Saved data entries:
-------
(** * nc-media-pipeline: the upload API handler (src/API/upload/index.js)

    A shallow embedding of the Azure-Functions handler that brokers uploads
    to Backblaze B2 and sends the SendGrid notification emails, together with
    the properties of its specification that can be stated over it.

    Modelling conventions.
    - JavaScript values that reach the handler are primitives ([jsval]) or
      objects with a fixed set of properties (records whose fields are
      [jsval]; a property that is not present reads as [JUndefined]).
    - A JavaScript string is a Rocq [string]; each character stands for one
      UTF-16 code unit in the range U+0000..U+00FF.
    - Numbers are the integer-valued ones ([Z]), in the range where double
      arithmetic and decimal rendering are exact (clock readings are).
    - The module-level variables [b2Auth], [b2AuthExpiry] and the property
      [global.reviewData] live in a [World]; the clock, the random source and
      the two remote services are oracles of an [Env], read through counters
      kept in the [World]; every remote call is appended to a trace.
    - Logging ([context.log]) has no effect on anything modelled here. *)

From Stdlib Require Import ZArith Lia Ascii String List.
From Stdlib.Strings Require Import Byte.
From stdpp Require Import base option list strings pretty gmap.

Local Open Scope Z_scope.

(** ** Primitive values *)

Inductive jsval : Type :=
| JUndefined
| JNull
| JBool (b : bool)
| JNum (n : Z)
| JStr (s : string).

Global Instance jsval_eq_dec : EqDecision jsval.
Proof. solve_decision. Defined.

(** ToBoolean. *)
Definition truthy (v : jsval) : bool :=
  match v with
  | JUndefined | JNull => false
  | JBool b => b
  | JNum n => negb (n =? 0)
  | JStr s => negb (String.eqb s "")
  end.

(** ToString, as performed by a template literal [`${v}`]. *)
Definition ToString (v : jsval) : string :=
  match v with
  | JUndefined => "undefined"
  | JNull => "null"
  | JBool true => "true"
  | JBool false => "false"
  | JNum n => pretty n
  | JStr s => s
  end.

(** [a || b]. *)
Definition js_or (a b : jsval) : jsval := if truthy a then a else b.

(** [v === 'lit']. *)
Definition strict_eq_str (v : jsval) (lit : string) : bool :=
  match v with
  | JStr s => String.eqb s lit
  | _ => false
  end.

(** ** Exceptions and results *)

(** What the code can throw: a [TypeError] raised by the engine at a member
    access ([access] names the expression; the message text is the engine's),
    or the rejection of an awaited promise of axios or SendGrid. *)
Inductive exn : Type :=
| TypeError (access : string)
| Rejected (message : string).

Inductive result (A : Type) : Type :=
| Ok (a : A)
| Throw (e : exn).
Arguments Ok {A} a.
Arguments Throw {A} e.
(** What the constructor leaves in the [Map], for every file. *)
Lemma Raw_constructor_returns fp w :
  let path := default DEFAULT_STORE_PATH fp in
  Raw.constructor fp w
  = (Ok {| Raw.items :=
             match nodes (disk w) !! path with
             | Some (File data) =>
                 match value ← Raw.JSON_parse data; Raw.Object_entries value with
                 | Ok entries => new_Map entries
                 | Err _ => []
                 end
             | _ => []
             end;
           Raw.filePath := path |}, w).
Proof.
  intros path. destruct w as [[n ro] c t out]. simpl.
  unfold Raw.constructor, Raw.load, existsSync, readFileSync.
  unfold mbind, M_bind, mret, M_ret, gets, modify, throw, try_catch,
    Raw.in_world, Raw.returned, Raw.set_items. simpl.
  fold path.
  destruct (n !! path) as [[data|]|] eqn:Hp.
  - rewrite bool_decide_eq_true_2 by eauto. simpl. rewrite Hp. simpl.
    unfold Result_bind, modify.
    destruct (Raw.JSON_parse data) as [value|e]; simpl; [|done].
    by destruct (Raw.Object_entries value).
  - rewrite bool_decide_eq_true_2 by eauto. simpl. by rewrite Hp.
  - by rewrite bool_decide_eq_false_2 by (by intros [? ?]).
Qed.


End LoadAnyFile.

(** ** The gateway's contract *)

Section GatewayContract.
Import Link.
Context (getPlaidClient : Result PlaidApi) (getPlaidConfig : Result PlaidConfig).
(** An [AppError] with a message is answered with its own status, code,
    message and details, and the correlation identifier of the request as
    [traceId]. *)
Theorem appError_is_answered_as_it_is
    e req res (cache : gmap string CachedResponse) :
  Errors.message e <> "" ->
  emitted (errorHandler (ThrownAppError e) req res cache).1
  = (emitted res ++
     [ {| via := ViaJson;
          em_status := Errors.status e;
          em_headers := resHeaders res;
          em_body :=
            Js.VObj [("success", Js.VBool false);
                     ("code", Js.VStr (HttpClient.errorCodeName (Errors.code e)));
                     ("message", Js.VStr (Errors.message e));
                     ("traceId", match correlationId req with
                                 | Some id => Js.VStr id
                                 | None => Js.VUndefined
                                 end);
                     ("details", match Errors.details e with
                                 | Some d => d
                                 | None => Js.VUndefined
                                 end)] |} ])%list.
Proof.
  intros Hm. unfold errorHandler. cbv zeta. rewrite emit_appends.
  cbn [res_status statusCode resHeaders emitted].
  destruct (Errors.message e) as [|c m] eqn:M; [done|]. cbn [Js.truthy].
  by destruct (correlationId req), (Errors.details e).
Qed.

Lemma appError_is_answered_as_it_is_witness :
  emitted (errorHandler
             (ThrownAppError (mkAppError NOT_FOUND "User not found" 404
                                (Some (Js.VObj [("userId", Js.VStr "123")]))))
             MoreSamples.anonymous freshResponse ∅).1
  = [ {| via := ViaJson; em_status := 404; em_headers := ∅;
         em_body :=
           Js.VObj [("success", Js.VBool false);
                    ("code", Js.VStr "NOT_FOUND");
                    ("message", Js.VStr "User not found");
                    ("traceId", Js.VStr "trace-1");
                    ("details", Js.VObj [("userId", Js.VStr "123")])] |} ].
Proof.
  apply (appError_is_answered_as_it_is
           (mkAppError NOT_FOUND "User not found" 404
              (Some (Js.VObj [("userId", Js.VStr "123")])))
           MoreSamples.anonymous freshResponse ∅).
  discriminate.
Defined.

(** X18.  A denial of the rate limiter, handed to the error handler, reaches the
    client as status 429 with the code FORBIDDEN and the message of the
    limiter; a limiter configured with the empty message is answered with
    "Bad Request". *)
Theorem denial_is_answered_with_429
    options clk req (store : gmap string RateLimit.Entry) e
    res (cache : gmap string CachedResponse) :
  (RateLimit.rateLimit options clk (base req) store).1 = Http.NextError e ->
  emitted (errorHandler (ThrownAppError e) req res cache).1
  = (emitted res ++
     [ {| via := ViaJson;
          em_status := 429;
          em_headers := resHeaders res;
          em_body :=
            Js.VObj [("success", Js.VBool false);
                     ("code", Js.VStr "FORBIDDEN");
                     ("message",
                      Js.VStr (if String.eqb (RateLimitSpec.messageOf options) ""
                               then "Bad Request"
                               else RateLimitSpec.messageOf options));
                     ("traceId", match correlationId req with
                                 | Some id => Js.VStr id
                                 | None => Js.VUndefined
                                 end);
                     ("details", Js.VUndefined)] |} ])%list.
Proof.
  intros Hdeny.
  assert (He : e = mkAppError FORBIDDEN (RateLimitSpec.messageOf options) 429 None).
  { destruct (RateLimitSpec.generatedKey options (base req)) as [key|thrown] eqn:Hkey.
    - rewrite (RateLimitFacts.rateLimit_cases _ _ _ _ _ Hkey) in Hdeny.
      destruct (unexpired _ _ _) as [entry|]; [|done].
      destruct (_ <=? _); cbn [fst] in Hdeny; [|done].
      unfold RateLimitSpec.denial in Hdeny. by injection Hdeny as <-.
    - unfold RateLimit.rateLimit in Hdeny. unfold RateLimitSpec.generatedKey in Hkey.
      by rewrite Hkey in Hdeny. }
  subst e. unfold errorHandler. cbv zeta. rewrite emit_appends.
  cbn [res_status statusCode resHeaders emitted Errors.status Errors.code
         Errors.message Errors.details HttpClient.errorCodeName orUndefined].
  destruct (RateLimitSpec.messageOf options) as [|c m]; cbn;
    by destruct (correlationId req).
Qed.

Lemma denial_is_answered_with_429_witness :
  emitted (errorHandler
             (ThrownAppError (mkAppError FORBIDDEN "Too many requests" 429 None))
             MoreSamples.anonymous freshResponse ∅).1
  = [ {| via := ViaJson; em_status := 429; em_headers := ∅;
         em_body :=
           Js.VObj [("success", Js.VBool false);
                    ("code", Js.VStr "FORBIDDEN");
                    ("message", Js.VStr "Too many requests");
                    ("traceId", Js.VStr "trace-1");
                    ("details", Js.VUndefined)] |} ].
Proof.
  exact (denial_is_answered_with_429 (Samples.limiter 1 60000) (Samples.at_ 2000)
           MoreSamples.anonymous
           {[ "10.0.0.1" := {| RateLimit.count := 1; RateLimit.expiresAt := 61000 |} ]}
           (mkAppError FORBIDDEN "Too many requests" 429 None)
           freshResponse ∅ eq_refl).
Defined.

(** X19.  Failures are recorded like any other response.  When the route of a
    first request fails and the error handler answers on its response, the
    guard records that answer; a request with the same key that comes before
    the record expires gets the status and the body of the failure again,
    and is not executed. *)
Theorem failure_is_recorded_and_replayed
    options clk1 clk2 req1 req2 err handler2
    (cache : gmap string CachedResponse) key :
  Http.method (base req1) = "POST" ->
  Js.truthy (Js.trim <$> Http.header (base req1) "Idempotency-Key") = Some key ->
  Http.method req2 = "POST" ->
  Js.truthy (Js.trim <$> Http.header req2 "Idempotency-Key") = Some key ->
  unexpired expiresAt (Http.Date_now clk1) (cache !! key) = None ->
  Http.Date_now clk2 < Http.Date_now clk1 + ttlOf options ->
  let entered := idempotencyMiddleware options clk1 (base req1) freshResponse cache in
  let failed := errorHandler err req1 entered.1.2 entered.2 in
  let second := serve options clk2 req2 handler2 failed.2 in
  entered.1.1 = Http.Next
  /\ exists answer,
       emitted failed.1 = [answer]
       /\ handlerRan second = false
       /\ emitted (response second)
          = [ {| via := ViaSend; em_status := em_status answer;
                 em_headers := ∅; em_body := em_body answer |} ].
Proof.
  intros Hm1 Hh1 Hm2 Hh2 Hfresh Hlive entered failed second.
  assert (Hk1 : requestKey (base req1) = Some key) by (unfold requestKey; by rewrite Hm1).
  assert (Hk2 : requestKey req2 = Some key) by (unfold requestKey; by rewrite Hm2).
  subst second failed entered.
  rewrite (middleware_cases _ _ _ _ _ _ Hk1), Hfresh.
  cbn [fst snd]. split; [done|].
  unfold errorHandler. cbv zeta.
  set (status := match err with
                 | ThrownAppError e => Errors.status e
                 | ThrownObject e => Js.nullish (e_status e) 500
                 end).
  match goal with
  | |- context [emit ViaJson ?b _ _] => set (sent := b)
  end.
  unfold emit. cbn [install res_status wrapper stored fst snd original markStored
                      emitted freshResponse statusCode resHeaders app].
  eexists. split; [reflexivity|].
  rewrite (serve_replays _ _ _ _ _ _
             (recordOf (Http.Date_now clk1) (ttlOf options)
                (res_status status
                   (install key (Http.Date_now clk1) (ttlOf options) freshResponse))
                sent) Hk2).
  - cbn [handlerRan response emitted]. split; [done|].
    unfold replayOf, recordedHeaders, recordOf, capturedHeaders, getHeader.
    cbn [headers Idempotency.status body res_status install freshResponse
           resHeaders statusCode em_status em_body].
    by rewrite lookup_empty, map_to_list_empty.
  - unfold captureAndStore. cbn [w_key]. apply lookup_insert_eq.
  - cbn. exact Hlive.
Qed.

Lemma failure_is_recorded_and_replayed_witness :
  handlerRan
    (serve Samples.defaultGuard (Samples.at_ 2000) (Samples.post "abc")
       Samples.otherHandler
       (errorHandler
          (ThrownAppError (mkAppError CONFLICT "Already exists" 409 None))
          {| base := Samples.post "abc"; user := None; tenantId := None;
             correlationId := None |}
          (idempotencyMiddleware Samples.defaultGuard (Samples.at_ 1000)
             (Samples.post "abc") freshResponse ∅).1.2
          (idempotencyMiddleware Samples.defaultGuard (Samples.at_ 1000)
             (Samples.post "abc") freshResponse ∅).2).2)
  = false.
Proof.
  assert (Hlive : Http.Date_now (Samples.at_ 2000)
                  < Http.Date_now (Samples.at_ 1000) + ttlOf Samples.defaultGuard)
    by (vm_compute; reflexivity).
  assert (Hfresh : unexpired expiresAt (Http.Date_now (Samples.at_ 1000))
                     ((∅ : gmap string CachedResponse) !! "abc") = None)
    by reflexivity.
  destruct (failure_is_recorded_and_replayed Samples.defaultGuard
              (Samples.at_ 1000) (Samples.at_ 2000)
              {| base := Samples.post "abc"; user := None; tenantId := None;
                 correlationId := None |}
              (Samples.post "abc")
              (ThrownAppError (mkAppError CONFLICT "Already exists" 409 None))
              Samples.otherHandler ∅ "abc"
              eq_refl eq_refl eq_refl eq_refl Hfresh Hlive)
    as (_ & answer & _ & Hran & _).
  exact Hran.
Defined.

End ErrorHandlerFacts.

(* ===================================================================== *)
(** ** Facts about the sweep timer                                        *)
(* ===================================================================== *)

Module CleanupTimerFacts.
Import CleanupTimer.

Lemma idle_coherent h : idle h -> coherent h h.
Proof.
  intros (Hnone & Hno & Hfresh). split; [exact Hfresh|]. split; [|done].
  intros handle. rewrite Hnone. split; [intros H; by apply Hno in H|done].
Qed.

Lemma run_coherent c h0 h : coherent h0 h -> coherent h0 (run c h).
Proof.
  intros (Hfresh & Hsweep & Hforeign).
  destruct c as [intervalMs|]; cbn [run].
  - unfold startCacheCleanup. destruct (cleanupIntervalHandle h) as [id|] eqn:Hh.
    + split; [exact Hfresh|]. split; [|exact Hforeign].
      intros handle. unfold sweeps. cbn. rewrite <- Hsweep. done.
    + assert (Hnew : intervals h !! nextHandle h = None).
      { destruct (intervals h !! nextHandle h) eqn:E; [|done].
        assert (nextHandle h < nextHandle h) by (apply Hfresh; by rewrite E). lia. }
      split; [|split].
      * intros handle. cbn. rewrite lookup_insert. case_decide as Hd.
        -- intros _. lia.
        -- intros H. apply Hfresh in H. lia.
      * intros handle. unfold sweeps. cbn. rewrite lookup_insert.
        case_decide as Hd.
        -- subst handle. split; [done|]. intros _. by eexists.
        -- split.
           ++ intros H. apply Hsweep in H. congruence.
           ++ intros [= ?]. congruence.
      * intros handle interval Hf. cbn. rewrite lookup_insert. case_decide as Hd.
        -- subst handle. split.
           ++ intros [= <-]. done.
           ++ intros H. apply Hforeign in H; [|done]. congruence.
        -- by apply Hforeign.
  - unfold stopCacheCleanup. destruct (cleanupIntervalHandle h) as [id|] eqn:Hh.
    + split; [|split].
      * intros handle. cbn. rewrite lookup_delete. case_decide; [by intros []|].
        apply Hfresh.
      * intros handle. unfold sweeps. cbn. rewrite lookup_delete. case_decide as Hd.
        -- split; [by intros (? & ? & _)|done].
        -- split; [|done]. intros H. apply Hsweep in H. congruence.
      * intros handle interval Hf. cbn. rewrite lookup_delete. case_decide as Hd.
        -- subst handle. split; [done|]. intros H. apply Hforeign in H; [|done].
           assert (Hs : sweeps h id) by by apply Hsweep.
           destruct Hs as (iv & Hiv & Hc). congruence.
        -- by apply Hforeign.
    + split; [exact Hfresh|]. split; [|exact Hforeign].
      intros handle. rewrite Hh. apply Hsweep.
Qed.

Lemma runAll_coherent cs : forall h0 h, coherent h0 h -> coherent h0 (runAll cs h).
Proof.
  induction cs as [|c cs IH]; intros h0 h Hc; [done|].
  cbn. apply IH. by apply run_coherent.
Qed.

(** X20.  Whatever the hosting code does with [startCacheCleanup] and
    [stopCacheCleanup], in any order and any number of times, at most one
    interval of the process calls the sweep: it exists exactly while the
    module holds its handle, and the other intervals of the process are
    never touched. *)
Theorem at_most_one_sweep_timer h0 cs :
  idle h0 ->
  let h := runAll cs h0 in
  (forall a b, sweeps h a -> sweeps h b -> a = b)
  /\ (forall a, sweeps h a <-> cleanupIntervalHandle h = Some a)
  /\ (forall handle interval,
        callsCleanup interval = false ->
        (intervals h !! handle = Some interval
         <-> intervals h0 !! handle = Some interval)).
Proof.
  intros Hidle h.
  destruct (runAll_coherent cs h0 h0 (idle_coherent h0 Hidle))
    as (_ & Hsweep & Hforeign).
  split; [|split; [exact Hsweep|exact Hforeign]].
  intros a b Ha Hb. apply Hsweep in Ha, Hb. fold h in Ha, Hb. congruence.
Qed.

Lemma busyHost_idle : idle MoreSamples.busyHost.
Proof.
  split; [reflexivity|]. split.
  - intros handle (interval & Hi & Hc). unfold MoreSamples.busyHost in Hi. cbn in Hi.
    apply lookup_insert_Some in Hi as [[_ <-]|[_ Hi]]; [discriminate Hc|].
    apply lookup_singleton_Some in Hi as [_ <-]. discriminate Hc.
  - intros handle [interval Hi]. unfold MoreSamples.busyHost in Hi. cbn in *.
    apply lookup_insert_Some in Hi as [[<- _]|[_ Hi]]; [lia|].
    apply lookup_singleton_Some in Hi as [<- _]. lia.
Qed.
-------
▶ **Exercise**
Gather all lines from the records above in which "install" appears.

▶ **Answer section**
  unfold emit. cbn [install res_status wrapper stored fst snd original markStored
                   (install key (Http.Date_now clk1) (ttlOf options) freshResponse))
    cbn [headers Idempotency.status body res_status install freshResponse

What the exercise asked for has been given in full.